Only the lines from the top of the data through the line containing "From S2P Require" should be duplicated, exactly as they appear.

[[ Records to use open ]]

(* ===== verification/VerifyCommit.v ===== *)
(** * types/validator_set.go: verification of commits

    [VerifyCommit] and [VerifyFutureCommit] against the codec and the signature
    scheme of [Types]. A commit is memoized by [Height] and [Round] without any
    other effect, so it is not threaded; the cached total of the validator set is. *)

From Stdlib Require Import ZArith Lia List Bool Strings.Byte.
From stdpp Require Import base list sets.
From S2P Require Import Prelude Types ValidatorSet.
Local Open Scope Z_scope.

Inductive verify_commit_error :=
| ErrInvalidCommit (err : commit_error)
| ErrWrongSetSize
| ErrWrongHeight
| ErrWrongCommitBlockID
| ErrInvalidCommitSignature
| ErrTooMuchChange (got needed : Z)
| ErrFutureHeight
| ErrFutureRound
| ErrFutureType.

(** errTooMuchChange is the only error recognised by [IsErrTooMuchChange]. *)
Definition IsErrTooMuchChange (err : verify_commit_error) : bool :=
  match err with ErrTooMuchChange _ _ => true | _ => false end.

Section WithCodec.
Context `{Codec} `{Crypto}.

(** The loop over the precommits; [inr] is the error of an invalid signature. *)
Fixpoint tally_loop (vals : ValidatorSet) (chainID : bytes) (blockID : BlockID) (idx : Z)
    (precommits : list (option CommitSig)) (talliedVotingPower : Z) :
    outcome (Z + verify_commit_error) :=
  match precommits with
  | [] => Ret (inl talliedVotingPower)
  | None :: rest => tally_loop vals chainID blockID (idx + 1) rest talliedVotingPower
  | Some precommit :: rest =>
      val ← or_panic (GetByIndex vals idx).2;
      if negb (VerifyBytes (val_PubKey val) (Vote_SignBytes chainID precommit) (vote_Signature precommit))
      then Ret (inr ErrInvalidCommitSignature)
      else
        tally_loop vals chainID blockID (idx + 1) rest
          (if BlockID_Equals blockID (vote_BlockID precommit)
           then wrap64 (talliedVotingPower + val_VotingPower val) else talliedVotingPower)
  end.

Definition twoThirds (total : Z) : Z := Z.quot (wrap64 (total * 2)) 3.

Definition VerifyCommit (vals : ValidatorSet) (chainID : bytes) (blockID : BlockID) (height : Z)
    (commit : Commit) : outcome (ValidatorSet * option verify_commit_error) :=
  match Commit_ValidateBasic commit with
  | Some err => Ret (vals, Some (ErrInvalidCommit err))
  | None =>
      if negb (Size vals =? zlen (commit_Precommits commit)) then Ret (vals, Some ErrWrongSetSize)
      else if negb (height =? Commit_Height commit) then Ret (vals, Some ErrWrongHeight)
      else if negb (BlockID_Equals blockID (commit_BlockID commit))
      then Ret (vals, Some ErrWrongCommitBlockID)
      else
        tallied ← tally_loop vals chainID blockID 0 (commit_Precommits commit) 0;
        match tallied with
        | inr err => Ret (vals, Some err)
        | inl talliedVotingPower =>
            '(total, vals) ← TotalVotingPower vals;
            if twoThirds total <? talliedVotingPower then Ret (vals, None)
            else Ret (vals, Some (ErrTooMuchChange talliedVotingPower (wrap64 (twoThirds total + 1))))
        end
  end.

(** The loop of [VerifyFutureCommit]; [seen] is the set of old indices counted. *)
Fixpoint future_loop (oldVals : ValidatorSet) (chainID : bytes) (blockID : BlockID) (height round : Z)
    (precommits : list (option CommitSig)) (seen : list Z) (oldVotingPower : Z) :
    Z + verify_commit_error :=
  match precommits with
  | [] => inl oldVotingPower
  | None :: rest => future_loop oldVals chainID blockID height round rest seen oldVotingPower
  | Some precommit :: rest =>
      if negb (vote_Height precommit =? height) then inr ErrFutureHeight
      else if negb (vote_Round precommit =? round) then inr ErrFutureRound
      else if negb (vote_Type precommit =? PrecommitType) then inr ErrFutureType
      else
        match GetByAddress oldVals (vote_ValidatorAddress precommit) with
        | (_, None) => future_loop oldVals chainID blockID height round rest seen oldVotingPower
        | (idx, Some val) =>
            if bool_decide (idx ∈ seen)
            then future_loop oldVals chainID blockID height round rest seen oldVotingPower
            else if negb (VerifyBytes (val_PubKey val) (Vote_SignBytes chainID precommit)
                            (vote_Signature precommit))
            then inr ErrInvalidCommitSignature
            else
              future_loop oldVals chainID blockID height round rest (idx :: seen)
                (if BlockID_Equals blockID (vote_BlockID precommit)
                 then wrap64 (oldVotingPower + val_VotingPower val) else oldVotingPower)
        end
  end.

Definition VerifyFutureCommit (oldVals newSet : ValidatorSet) (chainID : bytes) (blockID : BlockID)
    (height : Z) (commit : Commit) :
    outcome (ValidatorSet * ValidatorSet * option verify_commit_error) :=
  '(newSet, err) ← VerifyCommit newSet chainID blockID height commit;
  match err with
  | Some err => Ret (oldVals, newSet, Some err)
  | None =>
      match future_loop oldVals chainID blockID height (Commit_Round commit)
              (commit_Precommits commit) [] 0 with
      | inr err => Ret (oldVals, newSet, Some err)
      | inl oldVotingPower =>
          '(total, oldVals) ← TotalVotingPower oldVals;
          if oldVotingPower <=? twoThirds total
          then Ret (oldVals, newSet,
                 Some (ErrTooMuchChange oldVotingPower (wrap64 (twoThirds total + 1))))
          else Ret (oldVals, newSet, None)
      end
  end.

(** ** Who signed what *)

(** The validator's precommit carries a valid signature for the block. *)
Definition signed (chainID : bytes) (blockID : BlockID) (val : Validator) (cs : option CommitSig) : bool :=
  match cs with
  | Some precommit =>
      BlockID_Equals blockID (vote_BlockID precommit) &&
      VerifyBytes (val_PubKey val) (Vote_SignBytes chainID precommit) (vote_Signature precommit)
  | None => false
  end.

Definition weight (chainID : bytes) (blockID : BlockID) (vc : Validator * option CommitSig) : Z :=
  if signed chainID blockID vc.1 vc.2 then val_VotingPower vc.1 else 0.

Definition signed_power (vals : list Validator) (chainID : bytes) (blockID : BlockID)
    (precommits : list (option CommitSig)) : Z :=
  sumZ (weight chainID blockID) (zip vals precommits).

Lemma zip_power vals (pcs : list (option CommitSig)) :
  (∀ v, v ∈ vals → 0 < val_VotingPower v) → length vals = length pcs →
  sumZ (λ vc, val_VotingPower vc.1) (zip vals pcs) = power vals.
Proof.
  unfold power. revert pcs. induction vals as [|v vals IH]; intros [|c pcs] Hp Hl; simpl in Hl; try done.
  simpl. rewrite !sumZ_cons, IH; [done|set_solver|lia].
Qed.

Lemma signed_power_bounds vals chainID blockID pcs :
  (∀ v, v ∈ vals → 0 < val_VotingPower v) → 0 ≤ signed_power vals chainID blockID pcs ≤ power vals.
Proof.
  unfold signed_power, power. revert pcs. induction vals as [|v vals IH]; intros [|c pcs] Hp; simpl.
  - rewrite !sumZ_nil. lia.
  - rewrite !sumZ_nil. lia.
  - rewrite sumZ_nil. split; [lia|]. apply sumZ_nonneg. intros w Hw. specialize (Hp w Hw). lia.
  - rewrite !sumZ_cons. specialize (IH pcs ltac:(set_solver)).
    pose proof (Hp v (list_elem_of_here _ _)). unfold weight at 1 3. simpl. destruct (signed _ _ _ _); lia.
Qed.

(** What the arithmetic needs of a set; its addresses may be in any order. *)
Record powers_ok (vals : ValidatorSet) : Prop := {
  po_power v : v ∈ Validators vals → 0 < val_VotingPower v;
  po_total : power (Validators vals) ≤ MaxTotalVotingPower;
  po_cached : totalVotingPower vals = 0 ∨ totalVotingPower vals = power (Validators vals)
}.

Lemma wf_powers_ok vals : wf vals → powers_ok vals.
Proof. by intros [_ Hp Ht Hc _]. Qed.

Lemma TotalVotingPower_ok vals :
  powers_ok vals → TotalVotingPower vals = Ret (power (Validators vals), with_total vals).
Proof.
  intros [Hp Ht Hc]. unfold TotalVotingPower, updateTotalVotingPower, with_total.
  destruct (Z.eqb_spec (totalVotingPower vals) 0) as [E|E].
  - rewrite add_power_sum by (done || lia). done.
  - destruct Hc as [|Hc]; [lia|]. rewrite Hc. destruct vals; simpl in *. by rewrite Hc.
Qed.

Lemma tally_spec vals chainID blockID pre rest tallied :
  powers_ok vals → length (Validators vals) = (length pre + length rest)%nat →
  tallied = signed_power (take (length pre) (Validators vals)) chainID blockID pre →
  ∃ r, tally_loop vals chainID blockID (zlen pre) rest tallied = Ret r ∧
    (r = inr ErrInvalidCommitSignature ∧
       (∃ i cs v, rest !! i = Some (Some cs) ∧ Validators vals !! (length pre + i)%nat = Some v ∧
          VerifyBytes (val_PubKey v) (Vote_SignBytes chainID cs) (vote_Signature cs) = false) ∨
     r = inl (signed_power (Validators vals) chainID blockID (pre ++ rest)) ∧
       (∀ i cs v, rest !! i = Some (Some cs) → Validators vals !! (length pre + i)%nat = Some v →
          VerifyBytes (val_PubKey v) (Vote_SignBytes chainID cs) (vote_Signature cs) = true)).
Proof.
  intros Hwf. revert pre tallied. induction rest as [|c rest IH]; intros pre tallied Hlen ->.
  { eexists. split; [done|]. right. simpl in Hlen. rewrite app_nil_r.
    rewrite firstn_all2 by lia. split; [done|]. intros i cs v Hi. by rewrite lookup_nil in Hi. }
  simpl in Hlen. destruct (lookup_lt_is_Some_2 (Validators vals) (length pre) ltac:(lia)) as [v Hv].
  assert (signed_power (take (length (pre ++ [c])) (Validators vals)) chainID blockID (pre ++ [c]) =
    signed_power (take (length pre) (Validators vals)) chainID blockID pre + weight chainID blockID (v, c)) as Hsnoc.
  { unfold signed_power. rewrite length_app, Nat.add_1_r, (take_S_r _ _ v Hv).
    rewrite zip_with_app by (rewrite length_take; lia). rewrite sumZ_app. simpl. by rewrite sumZ_cons, sumZ_nil, Z.add_0_r. }
  assert (zlen (pre ++ [c]) = zlen pre + 1) as Hz by (unfold zlen; rewrite length_app; simpl; lia).
  specialize (IH (pre ++ [c])). rewrite length_app in IH. simpl length in IH.
  rewrite Hz, <-app_assoc in IH. simpl app in IH.
  assert (∀ t, t = signed_power (take (length pre) (Validators vals)) chainID blockID pre
                   + weight chainID blockID (v, c) →
    match c with Some cs => VerifyBytes (val_PubKey v) (Vote_SignBytes chainID cs) (vote_Signature cs) = true
               | None => True end →
    ∃ r, tally_loop vals chainID blockID (zlen pre + 1) rest t = Ret r ∧
    (r = inr ErrInvalidCommitSignature ∧
       (∃ i cs v, (c :: rest) !! i = Some (Some cs) ∧ Validators vals !! (length pre + i)%nat = Some v ∧
          VerifyBytes (val_PubKey v) (Vote_SignBytes chainID cs) (vote_Signature cs) = false) ∨
     r = inl (signed_power (Validators vals) chainID blockID (pre ++ c :: rest)) ∧
       (∀ i cs v, (c :: rest) !! i = Some (Some cs) → Validators vals !! (length pre + i)%nat = Some v →
          VerifyBytes (val_PubKey v) (Vote_SignBytes chainID cs) (vote_Signature cs) = true))) as Hgo.
  { intros t Ht Hc. rewrite length_app in Hsnoc. simpl length in Hsnoc.
    destruct (IH t ltac:(lia)) as (r & E & [[-> (i & cs & w & Hi & Hw & Hb)]|[-> Hall]]); [congruence|..].
    - eexists. split; [exact E|]. left. split; [done|]. exists (S i), cs, w. split_and!; [done| |done].
      rewrite <-Hw. f_equal. lia.
    - eexists. split; [exact E|]. right. split; [done|]. intros [|i] cs w Hi Hw; simpl in Hi.
      + injection Hi as ->. rewrite Nat.add_0_r, Hv in Hw. by injection Hw as ->.
      + eapply Hall; [exact Hi|]. rewrite <-Hw. f_equal. lia. }
  destruct c as [cs|]; cbn [tally_loop].
  2: { apply Hgo; [|done]. unfold weight. simpl. lia. }
  assert ((GetByIndex vals (zlen pre)).2 = Some v) as ->.
  { unfold GetByIndex, zlen. rewrite slice_lookup_nat, Hv. case_Z; simpl; try lia; done. }
  cbn [or_panic mbind outcome_bind].
  destruct (VerifyBytes _ _ _) eqn:Ev; cbn [negb].
  - apply Hgo; [|done]. unfold weight, signed. simpl. rewrite Ev, andb_true_r.
    destruct (BlockID_Equals _ _); [|lia]. apply wrap64_id.
    pose proof (signed_power_bounds (take (length pre) (Validators vals)) chainID blockID pre) as Hb1.
    specialize (Hb1 ltac:(intros w Hw; eapply (po_power _ Hwf), elem_of_take_sub, Hw)).
    assert (power (take (length pre) (Validators vals)) + val_VotingPower v ≤ power (Validators vals)) as Hb2.
    { rewrite <-(take_drop (length pre) (Validators vals)) at 2. unfold power. rewrite sumZ_app.
      rewrite (drop_S _ v _ Hv), sumZ_cons.
      enough (0 ≤ sumZ val_VotingPower (drop (S (length pre)) (Validators vals))) by lia.
      apply sumZ_nonneg. intros w Hw%elem_of_drop_sub. pose proof (po_power _ Hwf w Hw). lia. }
    pose proof (po_total _ Hwf). pose proof (po_power _ Hwf v (list_elem_of_lookup_2 _ _ _ Hv)).
    assert (MaxTotalVotingPower ≤ MaxInt64) by (vm_compute; discriminate).
    unfold in_int64, MinInt64, MaxInt64 in *. lia.
  - eexists. split; [done|]. left. split; [done|]. exists 0%nat, cs, v.
    rewrite Nat.add_0_r. done.
Qed.

Lemma twoThirds_spec total x : 0 ≤ total ≤ MaxTotalVotingPower → (twoThirds total < x ↔ 2 * total < 3 * x).
Proof.
  intros Ht. unfold twoThirds.
  assert (2 * MaxTotalVotingPower ≤ MaxInt64) by (vm_compute; discriminate).
  rewrite wrap64_id by (unfold in_int64, MinInt64, MaxInt64 in *; lia).
  rewrite Z.quot_div_nonneg by lia.
  pose proof (Z.div_mod (total * 2) 3 ltac:(lia)). pose proof (Z.mod_pos_bound (total * 2) 3 ltac:(lia)). lia.
Qed.

(** Every precommit present carries its validator's signature. *)
Definition all_valid (vals : list Validator) (chainID : bytes) (pcs : list (option CommitSig)) : Prop :=
  ∀ i cs v, pcs !! i = Some (Some cs) → vals !! i = Some v →
    VerifyBytes (val_PubKey v) (Vote_SignBytes chainID cs) (vote_Signature cs) = true.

[[ Records to use closed ]]

* Solution to this task:
(* ===== verification/VerifyCommit.v ===== *)
(** * types/validator_set.go: verification of commits

    [VerifyCommit] and [VerifyFutureCommit] against the codec and the signature
    scheme of [Types]. A commit is memoized by [Height] and [Round] without any
    other effect, so it is not threaded; the cached total of the validator set is. *)

From Stdlib Require Import ZArith Lia List Bool Strings.Byte.
From stdpp Require Import base list sets.
From S2P Require Import Prelude Types ValidatorSet.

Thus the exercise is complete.